*** Material provided ***

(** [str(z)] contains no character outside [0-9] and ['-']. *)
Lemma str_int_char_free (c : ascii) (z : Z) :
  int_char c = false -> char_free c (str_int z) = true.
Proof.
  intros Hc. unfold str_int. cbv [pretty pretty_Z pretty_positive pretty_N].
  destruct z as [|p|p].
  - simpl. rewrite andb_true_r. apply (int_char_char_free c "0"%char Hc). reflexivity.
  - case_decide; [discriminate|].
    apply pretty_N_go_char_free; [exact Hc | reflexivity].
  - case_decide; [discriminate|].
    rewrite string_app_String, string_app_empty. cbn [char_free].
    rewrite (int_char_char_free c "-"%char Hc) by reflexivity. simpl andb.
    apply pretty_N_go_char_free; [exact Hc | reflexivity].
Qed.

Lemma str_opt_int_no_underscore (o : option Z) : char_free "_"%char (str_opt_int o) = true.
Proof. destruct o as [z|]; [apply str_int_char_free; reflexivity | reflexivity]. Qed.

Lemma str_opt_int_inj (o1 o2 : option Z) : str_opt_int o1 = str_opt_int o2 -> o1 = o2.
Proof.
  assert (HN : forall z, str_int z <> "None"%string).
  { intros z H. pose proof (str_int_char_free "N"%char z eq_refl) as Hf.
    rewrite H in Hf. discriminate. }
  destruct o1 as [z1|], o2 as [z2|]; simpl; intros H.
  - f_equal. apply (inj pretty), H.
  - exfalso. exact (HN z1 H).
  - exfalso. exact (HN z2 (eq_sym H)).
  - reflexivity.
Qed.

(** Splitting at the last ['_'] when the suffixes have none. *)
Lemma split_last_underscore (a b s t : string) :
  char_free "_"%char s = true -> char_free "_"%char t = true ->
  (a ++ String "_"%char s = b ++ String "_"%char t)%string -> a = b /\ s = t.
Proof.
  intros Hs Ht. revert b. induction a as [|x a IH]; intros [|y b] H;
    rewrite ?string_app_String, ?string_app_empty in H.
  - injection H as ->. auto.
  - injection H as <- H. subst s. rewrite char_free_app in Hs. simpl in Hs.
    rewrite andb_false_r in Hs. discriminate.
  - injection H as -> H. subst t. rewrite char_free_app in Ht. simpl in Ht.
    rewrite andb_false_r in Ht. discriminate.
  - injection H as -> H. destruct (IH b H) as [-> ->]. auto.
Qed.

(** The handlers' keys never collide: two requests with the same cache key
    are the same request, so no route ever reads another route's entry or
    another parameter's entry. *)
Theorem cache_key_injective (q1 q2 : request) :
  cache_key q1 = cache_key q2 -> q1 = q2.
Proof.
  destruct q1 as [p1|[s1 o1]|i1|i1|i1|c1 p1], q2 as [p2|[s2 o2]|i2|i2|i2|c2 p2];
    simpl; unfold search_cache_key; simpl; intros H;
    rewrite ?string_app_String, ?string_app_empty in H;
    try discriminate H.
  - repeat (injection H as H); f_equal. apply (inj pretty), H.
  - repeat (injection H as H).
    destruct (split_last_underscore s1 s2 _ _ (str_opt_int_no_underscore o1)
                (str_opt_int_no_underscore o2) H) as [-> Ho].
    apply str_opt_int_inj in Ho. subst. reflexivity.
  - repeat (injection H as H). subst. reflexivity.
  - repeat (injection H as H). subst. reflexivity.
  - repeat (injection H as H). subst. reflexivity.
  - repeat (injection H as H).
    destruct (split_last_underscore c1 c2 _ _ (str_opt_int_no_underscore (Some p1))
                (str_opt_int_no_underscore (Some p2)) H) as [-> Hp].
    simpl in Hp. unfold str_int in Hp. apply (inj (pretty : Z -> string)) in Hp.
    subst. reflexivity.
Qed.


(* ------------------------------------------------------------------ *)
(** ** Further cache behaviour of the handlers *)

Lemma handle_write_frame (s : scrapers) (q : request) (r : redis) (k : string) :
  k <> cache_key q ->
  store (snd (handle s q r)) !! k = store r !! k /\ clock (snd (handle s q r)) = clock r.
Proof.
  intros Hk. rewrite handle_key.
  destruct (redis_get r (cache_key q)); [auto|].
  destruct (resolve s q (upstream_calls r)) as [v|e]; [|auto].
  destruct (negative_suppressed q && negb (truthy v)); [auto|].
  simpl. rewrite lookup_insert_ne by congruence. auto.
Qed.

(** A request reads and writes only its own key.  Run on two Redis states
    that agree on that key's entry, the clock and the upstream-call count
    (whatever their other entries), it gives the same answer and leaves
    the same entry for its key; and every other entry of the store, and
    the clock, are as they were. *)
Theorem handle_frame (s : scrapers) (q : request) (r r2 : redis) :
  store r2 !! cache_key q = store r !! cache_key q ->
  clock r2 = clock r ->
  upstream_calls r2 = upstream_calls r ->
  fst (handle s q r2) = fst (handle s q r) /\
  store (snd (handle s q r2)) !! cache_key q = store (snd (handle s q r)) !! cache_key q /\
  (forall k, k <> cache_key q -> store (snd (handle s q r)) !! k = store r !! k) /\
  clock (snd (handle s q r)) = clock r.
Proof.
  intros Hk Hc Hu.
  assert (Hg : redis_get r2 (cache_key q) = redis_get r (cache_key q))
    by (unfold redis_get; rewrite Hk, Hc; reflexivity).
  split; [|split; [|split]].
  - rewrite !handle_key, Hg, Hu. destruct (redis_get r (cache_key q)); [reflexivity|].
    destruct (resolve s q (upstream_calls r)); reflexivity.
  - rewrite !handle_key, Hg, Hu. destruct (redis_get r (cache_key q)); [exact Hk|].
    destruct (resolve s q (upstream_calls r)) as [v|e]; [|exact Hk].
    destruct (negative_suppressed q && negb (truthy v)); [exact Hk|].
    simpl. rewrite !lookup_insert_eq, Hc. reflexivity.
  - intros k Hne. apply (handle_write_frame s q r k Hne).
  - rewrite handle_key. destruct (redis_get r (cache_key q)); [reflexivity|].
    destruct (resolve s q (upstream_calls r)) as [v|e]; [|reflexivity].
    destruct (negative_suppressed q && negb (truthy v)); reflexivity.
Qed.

*** End of Material provided ***
*** Material provided ***

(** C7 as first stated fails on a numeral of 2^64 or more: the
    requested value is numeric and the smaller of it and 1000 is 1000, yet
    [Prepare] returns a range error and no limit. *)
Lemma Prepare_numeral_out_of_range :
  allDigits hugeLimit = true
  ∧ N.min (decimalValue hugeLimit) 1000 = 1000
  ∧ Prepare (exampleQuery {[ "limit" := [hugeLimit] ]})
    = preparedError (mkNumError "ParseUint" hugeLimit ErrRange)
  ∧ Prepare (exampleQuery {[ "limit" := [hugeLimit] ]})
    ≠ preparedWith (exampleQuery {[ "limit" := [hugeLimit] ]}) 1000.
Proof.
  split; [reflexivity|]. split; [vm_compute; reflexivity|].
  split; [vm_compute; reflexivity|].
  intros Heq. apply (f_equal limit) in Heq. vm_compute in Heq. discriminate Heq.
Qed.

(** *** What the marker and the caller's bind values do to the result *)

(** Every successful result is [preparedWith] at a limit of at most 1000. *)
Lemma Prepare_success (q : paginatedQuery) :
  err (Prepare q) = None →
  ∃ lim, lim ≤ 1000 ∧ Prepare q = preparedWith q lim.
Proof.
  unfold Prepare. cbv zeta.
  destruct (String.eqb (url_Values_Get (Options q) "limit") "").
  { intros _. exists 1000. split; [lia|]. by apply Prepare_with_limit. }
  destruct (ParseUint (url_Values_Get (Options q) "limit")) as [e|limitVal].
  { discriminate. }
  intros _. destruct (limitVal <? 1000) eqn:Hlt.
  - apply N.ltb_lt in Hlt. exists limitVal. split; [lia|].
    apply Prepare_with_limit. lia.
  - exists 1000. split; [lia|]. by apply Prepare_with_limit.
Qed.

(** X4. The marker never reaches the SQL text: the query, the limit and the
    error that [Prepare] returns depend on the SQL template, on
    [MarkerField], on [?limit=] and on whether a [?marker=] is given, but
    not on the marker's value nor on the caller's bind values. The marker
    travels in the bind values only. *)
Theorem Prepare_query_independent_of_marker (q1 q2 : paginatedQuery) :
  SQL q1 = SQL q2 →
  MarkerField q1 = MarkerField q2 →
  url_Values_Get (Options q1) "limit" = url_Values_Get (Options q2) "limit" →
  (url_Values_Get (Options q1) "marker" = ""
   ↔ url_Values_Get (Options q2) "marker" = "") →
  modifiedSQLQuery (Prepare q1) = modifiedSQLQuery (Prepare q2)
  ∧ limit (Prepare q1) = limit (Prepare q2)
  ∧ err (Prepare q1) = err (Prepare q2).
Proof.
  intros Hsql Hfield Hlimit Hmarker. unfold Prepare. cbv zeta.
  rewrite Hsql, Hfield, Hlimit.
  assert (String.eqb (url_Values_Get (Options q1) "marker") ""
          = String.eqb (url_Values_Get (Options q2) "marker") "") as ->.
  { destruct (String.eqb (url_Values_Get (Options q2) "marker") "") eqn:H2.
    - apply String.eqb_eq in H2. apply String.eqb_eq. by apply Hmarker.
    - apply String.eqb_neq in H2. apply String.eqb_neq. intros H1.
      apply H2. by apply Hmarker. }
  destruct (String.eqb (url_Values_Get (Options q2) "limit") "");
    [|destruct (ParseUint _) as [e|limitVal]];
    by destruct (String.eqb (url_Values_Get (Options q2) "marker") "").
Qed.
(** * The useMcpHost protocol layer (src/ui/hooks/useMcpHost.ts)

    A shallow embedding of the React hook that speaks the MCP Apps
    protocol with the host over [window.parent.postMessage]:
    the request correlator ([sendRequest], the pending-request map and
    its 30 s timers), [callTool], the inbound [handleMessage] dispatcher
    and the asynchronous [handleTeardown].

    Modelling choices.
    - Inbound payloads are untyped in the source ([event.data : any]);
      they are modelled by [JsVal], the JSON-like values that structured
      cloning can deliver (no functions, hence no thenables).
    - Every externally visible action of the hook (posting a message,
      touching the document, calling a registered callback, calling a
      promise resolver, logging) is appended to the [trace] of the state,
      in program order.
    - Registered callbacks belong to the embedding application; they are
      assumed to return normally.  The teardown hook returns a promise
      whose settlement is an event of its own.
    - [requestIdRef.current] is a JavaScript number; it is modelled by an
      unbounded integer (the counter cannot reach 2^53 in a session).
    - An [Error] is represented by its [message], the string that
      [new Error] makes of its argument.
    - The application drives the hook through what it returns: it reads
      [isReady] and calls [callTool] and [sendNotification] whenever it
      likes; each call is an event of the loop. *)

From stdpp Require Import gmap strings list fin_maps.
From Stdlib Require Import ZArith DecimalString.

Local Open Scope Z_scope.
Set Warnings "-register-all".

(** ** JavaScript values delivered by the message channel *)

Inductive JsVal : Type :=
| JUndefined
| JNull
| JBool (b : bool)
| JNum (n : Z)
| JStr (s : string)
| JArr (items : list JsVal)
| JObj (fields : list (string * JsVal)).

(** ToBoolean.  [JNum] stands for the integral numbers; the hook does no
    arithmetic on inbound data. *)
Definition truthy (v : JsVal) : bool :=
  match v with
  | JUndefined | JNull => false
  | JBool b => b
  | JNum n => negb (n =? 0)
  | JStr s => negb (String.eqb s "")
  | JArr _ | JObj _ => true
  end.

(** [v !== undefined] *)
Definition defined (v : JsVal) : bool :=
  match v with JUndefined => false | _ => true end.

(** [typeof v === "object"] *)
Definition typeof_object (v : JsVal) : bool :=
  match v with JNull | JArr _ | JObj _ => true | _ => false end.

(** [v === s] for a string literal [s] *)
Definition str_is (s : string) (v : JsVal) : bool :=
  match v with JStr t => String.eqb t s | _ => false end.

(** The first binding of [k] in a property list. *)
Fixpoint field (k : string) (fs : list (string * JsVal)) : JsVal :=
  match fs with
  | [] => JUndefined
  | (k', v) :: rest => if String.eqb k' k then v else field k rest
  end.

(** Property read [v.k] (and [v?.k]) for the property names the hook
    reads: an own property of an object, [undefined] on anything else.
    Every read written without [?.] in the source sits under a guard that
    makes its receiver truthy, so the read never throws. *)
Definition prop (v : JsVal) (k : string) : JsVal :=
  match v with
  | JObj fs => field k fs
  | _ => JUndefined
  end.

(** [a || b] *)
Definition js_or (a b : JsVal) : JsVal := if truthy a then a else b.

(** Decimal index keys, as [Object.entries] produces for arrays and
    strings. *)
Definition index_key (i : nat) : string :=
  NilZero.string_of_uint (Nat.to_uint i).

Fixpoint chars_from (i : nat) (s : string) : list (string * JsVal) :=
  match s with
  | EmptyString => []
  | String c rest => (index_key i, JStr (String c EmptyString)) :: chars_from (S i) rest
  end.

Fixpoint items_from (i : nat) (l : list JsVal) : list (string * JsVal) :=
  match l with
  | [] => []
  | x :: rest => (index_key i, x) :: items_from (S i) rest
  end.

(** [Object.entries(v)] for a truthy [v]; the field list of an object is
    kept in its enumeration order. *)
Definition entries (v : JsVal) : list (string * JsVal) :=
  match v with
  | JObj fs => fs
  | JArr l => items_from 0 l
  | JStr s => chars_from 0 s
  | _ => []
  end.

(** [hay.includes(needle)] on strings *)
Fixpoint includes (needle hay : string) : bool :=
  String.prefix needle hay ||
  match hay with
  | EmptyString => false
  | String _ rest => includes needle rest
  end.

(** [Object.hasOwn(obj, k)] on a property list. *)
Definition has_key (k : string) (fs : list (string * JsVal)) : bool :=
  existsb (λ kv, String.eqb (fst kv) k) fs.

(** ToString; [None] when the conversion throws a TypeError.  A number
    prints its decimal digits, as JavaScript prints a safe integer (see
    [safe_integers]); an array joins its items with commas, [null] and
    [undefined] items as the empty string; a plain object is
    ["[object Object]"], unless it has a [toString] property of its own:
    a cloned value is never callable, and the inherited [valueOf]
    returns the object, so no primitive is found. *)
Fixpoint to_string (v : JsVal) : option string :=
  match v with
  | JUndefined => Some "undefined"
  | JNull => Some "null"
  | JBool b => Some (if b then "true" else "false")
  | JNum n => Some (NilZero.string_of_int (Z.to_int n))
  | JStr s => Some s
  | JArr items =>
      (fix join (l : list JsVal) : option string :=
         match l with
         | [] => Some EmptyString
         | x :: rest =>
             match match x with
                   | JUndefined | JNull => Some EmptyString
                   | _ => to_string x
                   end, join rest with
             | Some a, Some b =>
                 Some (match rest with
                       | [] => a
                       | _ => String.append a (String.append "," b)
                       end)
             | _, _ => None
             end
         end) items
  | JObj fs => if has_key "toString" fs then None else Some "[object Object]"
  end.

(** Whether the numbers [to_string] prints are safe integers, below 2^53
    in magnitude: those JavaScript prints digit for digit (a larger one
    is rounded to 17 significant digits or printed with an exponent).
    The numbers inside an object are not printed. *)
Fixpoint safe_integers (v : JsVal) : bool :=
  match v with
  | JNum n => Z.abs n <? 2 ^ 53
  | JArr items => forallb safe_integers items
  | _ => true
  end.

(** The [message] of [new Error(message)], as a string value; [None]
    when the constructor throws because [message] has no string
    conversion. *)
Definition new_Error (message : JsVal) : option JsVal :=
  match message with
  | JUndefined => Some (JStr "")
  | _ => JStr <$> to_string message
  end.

*** End of Material provided ***

Beginning at the line with "(** [str(z)] contains" and stopping after the line with "Lemma str_opt_int_no_underscore (o", please write out every line of the data above exactly and nothing else.

### Completed exercise
(** [str(z)] contains no character outside [0-9] and ['-']. *)
Lemma str_int_char_free (c : ascii) (z : Z) :
  int_char c = false -> char_free c (str_int z) = true.
Proof.
  intros Hc. unfold str_int. cbv [pretty pretty_Z pretty_positive pretty_N].
  destruct z as [|p|p].
  - simpl. rewrite andb_true_r. apply (int_char_char_free c "0"%char Hc). reflexivity.
  - case_decide; [discriminate|].
    apply pretty_N_go_char_free; [exact Hc | reflexivity].
  - case_decide; [discriminate|].
    rewrite string_app_String, string_app_empty. cbn [char_free].
    rewrite (int_char_char_free c "-"%char Hc) by reflexivity. simpl andb.
    apply pretty_N_go_char_free; [exact Hc | reflexivity].
Qed.

Lemma str_opt_int_no_underscore (o : option Z) : char_free "_"%char (str_opt_int o) = true.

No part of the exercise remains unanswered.